The Roar
- Website type: Sports news; Opinion;
- Available in: English
- Founded: 2006; 20 years ago
- Headquarters: Sydney, New South Wales, Australia
- Key people: Tony Harper, Tim Miller, Paul Suttor (editors), Christy Doran (rugby editor), Mike Meehall-Wood (NRL writer)
- Website: www.theroar.com.au
- Current status: Active
- ISSN: 2201-5639

= The Roar (website) =

Australian sports opinion website

The Roar is an Australian sports news and opinion website. It was established by brothers Zac and Zolton Zavos in late 2006. Initially, The Roar was a blog to host writing from their father, Spiro Zavos, who was a rugby columnist with Fairfax Media at the time. It quickly developed into a site which combines expert sports opinion articles with edited fan articles.

==History==
In 2007, Zac Zavos formed the company Conversant Media Pty Ltd, which published The Roar as well as the culture site, Lost At E Minor - a site the brothers had been publishing since 2005. In December 2010, Network Ten became a minority investor.

The business was run from Newcastle, Australia during its formative years of 2008 to 2015, and was an early recipient of the Renew Newcastle office space program.

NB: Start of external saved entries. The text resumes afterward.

(* ===== verification/JsonField.v ===== *)
(** * JsonField: reading a member with a regular expression

    [extractJsonString] and [extractJsonInt] of [agent/src/agent_server.cpp]
    (with their copies in the mappers and the policy enforcer): the value of the
    first ["key" : "value"] in a text.  The theorems characterise the result
    declaratively and show that on the compact text of a flat document it is
    the lookup one expects. *)

From S2P Require Export Regex Json.

#[local] Open Scope Z_scope.

(** ** Definitions *)

(** The literal [\s*:\s*] that follows a key, as the sources write it. *)
Definition colon_pattern : string := "\s*:\s*".

Definition string_field_pattern (key : string) : string :=
  q +:+ key +:+ q +:+ colon_pattern +:+ q +:+ "([^" +:+ q +:+ "]+)" +:+ q.

Definition int_field_pattern (key : string) : string :=
  q +:+ key +:+ q +:+ colon_pattern +:+ "(\d+)".

Definition extractJsonString (json key : string) : string :=
  match regex_search json (string_field_pattern key) with
  | Some m => if (1 <? length m)%nat then sub_match m 1 else ""
  | None => ""
  end.

(** [regex_search(line, match, re) && match.size() > 1], with [match[1].str()]. *)
Definition search_group (subject pattern : string) : option string :=
  m ← regex_search subject pattern;
  if (1 <? length m)%nat then Some (sub_match m 1) else None.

In June 2016, The Roar had 156 expert commentators. Each month it publishes about 1,000 articles from experts and fans. The main sports covered by The Roar are rugby union, rugby league, AFL, cricket, and soccer. In 2016, Conversant Media was acquired in full by HT&E for $11.6m, being placed under the aegis of the Australian Radio Network. The Roar continued to grow under the new corporate ownership, with Zac Zavos becoming the CEO of Conversant Media.

During December 2019, The Roar was sold by the Australian Radio Network to a startup called Athletes Voice. Athletes Voice expressed a desire to “modernise” the website.

Athletes Voice and The Roar were acquired by PlayUp Ltd in February 2021. PlayUp is a technology provider for online betting services.

In February 2026 The Sydney Morning Herald reported that The Roar, which had not been active for a month, had not paid its staff for eight weeks, and owed over AUD100k in unpaid wages and superannuation. The website had reportedly been in a year-long ownership dispute between a company known as Fan Media and a former cosmetic surgery entrepreneur Daniel Corsello, which prevented a potential rescue takeover from the owner of American-based sports news outlet The Sporting News.